大幅な成長を急ぐこと以上に、「前年に比べて必ず一歩前へ進む」という増収増益のペースを維持することを何より重視しています。

SPKは「29期連続増配」という非常に高い目標を掲げています。近年、増配の勢いはさらに加速しています。

かつては増配率の低さを指摘されることもありましたが、経営陣は株主からの声も真摯に受け止めつつ、将来の成長投資とバランスを取りながら着実な還元を続けています。

配当性向については、30%を一つの指標として掲げ、安定的な還元を目指しています。
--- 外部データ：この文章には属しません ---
Lemma timed_out_request_stays_witness :
  ∃ ls2 msg2, poll_MakeJSONRequest [TimeoutFired]
    = Some (Ok (loaded_refresher, ls2, msg2, RequestError (bs "request timed out")))
  ∧ ∃ c, ls2 !! 4 = Some c ∧ cl_openReplies (dispatch (hello_reply 2) c) !! 1%Z = Some 0.
Proof.
  destruct poll_sent as [[ls2 msg2] s] eqn:E.
  assert (s = Ok (4, Some 0) ∧ m_RequestID msg2 = 1%Z) as [-> Hm]
    by (vm_compute in E; injection E as _ <- <-; split; reflexivity).
  destruct (@timed_out_request_stays ascii_only toy_crypto (λ _ _, 4) inr (λ _, inr fresh_client) id 2
    (bs "main") (bs "bgdispatcher.poll") 1 poll_request (bs "json") _ _ _ poll_found _ _ _ _ _ ltac:(intros l; reflexivity)
    ltac:(intros h c [= <-]; apply fresh_client_good; vm_compute; reflexivity) ltac:(apply map_Forall_empty)
    eq_refl poll_search E) as (H & c & Hc & Hr).
  exists ls2, msg2. split; [exact H|]. exists c. split; [exact Hc|].
  destruct (Hr [OpRecv (hello_reply 2)]) as [Ho _].
  - cbn. lia.
  - rewrite Hm. constructor; [intros [_ H']; discriminate H' | constructor].
  - rewrite Hm in Ho. exact Ho.
Defined.
(** After the last line the scanner finds the end of the file, and moves no
    data. *)
Lemma scan_loaded_end first max fuel h hb d :
  holds h hb d → (0 < length (buffer h hb))%nat → (1 < fuel)%nat →
  ∃ s', scan_token first max fuel h (loaded h hb d []) = Some (h, s', None).
Proof.
  intros (Hb & pad & E) Hn Hf. destruct fuel as [|[|fuel]]; [lia..|]. cbn [scan_token].
  assert (length d ≤ length (buffer h hb))%nat as Hd by (rewrite E, length_app; lia).
  unfold loaded. cbn [ls_start ls_end ls_err]. cbn [length]. rewrite Nat.add_0_r, Nat.ltb_irrefl. cbn [orb].
  assert (∀ s1, ls_buf s1 = hb → ls_start s1 = ls_end s1 → ls_rest s1 = [] → ls_err s1 = false →
    ls_end s1 ≠ length (buffer h hb) →
    ∃ s', match grow first max h s1 with
          | None => Some (h, mkLineScanner (ls_buf s1) (ls_start s1) (ls_end s1) (ls_rest s1) true, None)
          | Some (h2, s2) => let '(h3, s3) := read_more h2 s2 in scan_token first max (S fuel) h3 s3
          end = Some (h, s', None)) as Hend.
  { intros s1 E1 E2 E3 E4 E5. unfold grow. rewrite E1, (proj2 (Nat.eqb_neq _ _) E5).
    unfold read_more. rewrite E3. cbn [scan_token ls_start ls_end ls_err].
    rewrite E2, Nat.ltb_irrefl. cbn [orb]. unfold ScanLines, pending. cbn [ls_start ls_end ls_buf].
    rewrite Nat.sub_diag, take_0, bool_decide_true by done. cbn [andb]. by eexists. }
  unfold shift_data. cbn [ls_start ls_end ls_buf ls_rest ls_err].
  destruct ((0 <? length d)%nat && _) eqn:Es.
  - replace (<[hb := _]> h) with h; [apply Hend; cbn; lia || done|].
    unfold pending. cbn. rewrite Nat.sub_diag, take_0. unfold overwrite. cbn.
    symmetry. apply list_insert_id. unfold buffer. destruct (h !! hb) eqn:Eh; [done|].
    apply lookup_ge_None in Eh. lia.
  - apply Hend; cbn; try done. intros Ed. rewrite Ed in Es.
    rewrite Nat.eqb_refl, andb_true_r in Es. apply Nat.ltb_ge in Es. lia.
Qed.

(** The first scan reads a file that fits in one piece. *)
Lemma scan_initial first max f h0 file :
  (0 < first ≤ max)%nat → (length file ≤ first)%nat → file ≠ [] →
  ∃ h, holds h (S (length h0)) file ∧ (length (buffer h (S (length h0))) = first)
    ∧ (∀ x, (sl_buf x < length h0)%nat → read_slice h x = read_slice h0 x)
    ∧ scan_token first max (S f) (h0 ++ [[]]) (mkLineScanner (length h0) 0 0 file false)
      = scan_token first max f h (loaded h (S (length h0)) [] file).
Proof.
  intros [Hf Hm] Hl Hn. exists (h0 ++ [[]; file ++ drop (length file) (replicate first (chr 0))]).
  assert (length (h0 ++ [[] : bytes]) = S (length h0)) as Hlen by (rewrite length_app; cbn; lia).
  assert (∀ l : bytes, buffer (h0 ++ [[]; l]) (S (length h0)) = l) as Hbuf.
  { intros l. change [[]; l] with ([[]] ++ [l]). rewrite app_assoc, <- Hlen. apply buffer_snoc. }
  split; [split; [rewrite length_app; cbn; lia | rewrite Hbuf; by eexists]|].
  split; [rewrite Hbuf, length_app, length_drop, length_replicate; lia|].
  split; [intros x Hx; by apply read_slice_app|].
  cbn [scan_token ls_start ls_end ls_err]. cbn [Nat.ltb Nat.leb orb].
  unfold shift_data. cbn [ls_start ls_end ls_buf]. cbn [Nat.ltb Nat.leb andb].
  unfold grow. cbn [ls_start ls_end ls_buf ls_rest ls_err]. rewrite buffer_snoc. cbn [length Nat.eqb].
  destruct (Nat.leb_spec max 0) as [|_]; [lia|]. rewrite (Nat.min_l first max) by lia.
  unfold pending. cbn [ls_start ls_end ls_buf]. rewrite Nat.sub_diag, take_0.
  unfold overwrite at 1. cbn [length app Nat.add]. rewrite take_0, drop_0. cbn [app].
  rewrite Hlen. unfold read_more. cbn [ls_rest ls_buf ls_start ls_end ls_err].
  destruct file as [|c file']; [done|]. set (file := c :: file') in *.
  rewrite <- app_assoc. cbn [app]. rewrite Hbuf, length_replicate, Nat.sub_0_r, (take_ge file) by done.
  rewrite drop_all. unfold loaded. cbn [length Nat.add].
  f_equal. rewrite insert_app_r_alt by lia.
  replace (S (length h0) - length h0)%nat with 1 by lia. done.
Qed.

(** What a map of slices says, read in a heap. *)
Definition reading (h : list bytes) (vs : gmap bytes slice) (key : bytes) : option bytes :=
  read_slice h <$> vs !! key.

(** One line, from the buffer: its value is a slice of the buffer. *)
Definition set_line (hb at_ : nat) (l : bytes) (vs : gmap bytes slice) : gmap bytes slice :=
  match configLine (drop_cr l) with
  | Some (key, i, v) => <[key := mkSlice hb (at_ + i) (length v)]> vs
  | None => vs
  end.

Lemma read_loaded h hb d l rest i v :
  holds h hb (d ++ l ++ LF :: rest) → take (length v) (drop i (drop_cr l)) = v →
  read_slice h (mkSlice hb (length d + i) (length v)) = v.
Proof.
  intros (_ & pad & E) Hv. unfold read_slice. cbn. rewrite E, <- app_assoc.
  rewrite <- drop_drop, drop_app_exact. destruct (drop_cr_prefix l) as [t Et]. rewrite Et, <- !app_assoc.
  destruct (decide (v = [])) as [->|Hne]; [apply take_0|].
  assert (length v + i ≤ length (drop_cr l))%nat as Hle.
  { apply (f_equal length) in Hv. rewrite length_take, length_drop in Hv.
    assert (0 < length v)%nat by (destruct v; [done | cbn; lia]). lia. }
  rewrite drop_app_le by lia. rewrite take_app_le by (rewrite length_drop; lia). exact Hv.
Qed.

Lemma read_line h hb d l rest :
  holds h hb (d ++ l ++ LF :: rest) →
  read_slice h (mkSlice hb (length d) (length (drop_cr l))) = drop_cr l.
Proof.
  intros Hh. rewrite <- (Nat.add_0_r (length d)). apply (read_loaded h hb d l rest); [done|].
  rewrite drop_0. apply take_ge. done.
Qed.

Lemma set_line_reading h hb d l rest vs key :
  holds h hb (d ++ l ++ LF :: rest) →
  reading h (set_line hb (length d) l vs) key
  = match configLine (drop_cr l) with
    | Some (k, _, v) => if k =b key then Some v else reading h vs key
    | None => reading h vs key
    end.
Proof.
  intros Hh. unfold set_line, reading. destruct (configLine (drop_cr l)) as [[[k i] v]|] eqn:E; [|done].
  apply configLine_found in E as (_ & Hv & _). case_bool_decide as Hk.
  - subst k. rewrite lookup_insert_eq. cbn. f_equal. by apply (read_loaded h hb d l rest).
  - by rewrite lookup_insert_ne.
Qed.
会社としての「増収増益」を継続し、前進し続ける姿勢を崩さず、その成果を株主へ還元していくことを経営の軸としています。

SPKのビジネスの本質は、世界中で走り続ける日本車の「歩みを止めない」ことにあります。日本から輸出された中古車が、海外の地で10年、20年と長く活躍し続けるためには、SPKによる高品質な部品供給とアフターフォローが不可欠です。

 

最後に

世界中で走っている日本車の歩みを止めないというのが、我々の強い思いです。日本車が活躍する大きな市場に対し、これからもさまざまな取り組みで挑戦し続けます。

株主の皆様にはぜひ応援いただき、その成果をきっちりと還元していく所存ですので、今後ともSPKをよろしくお願い申し上げます。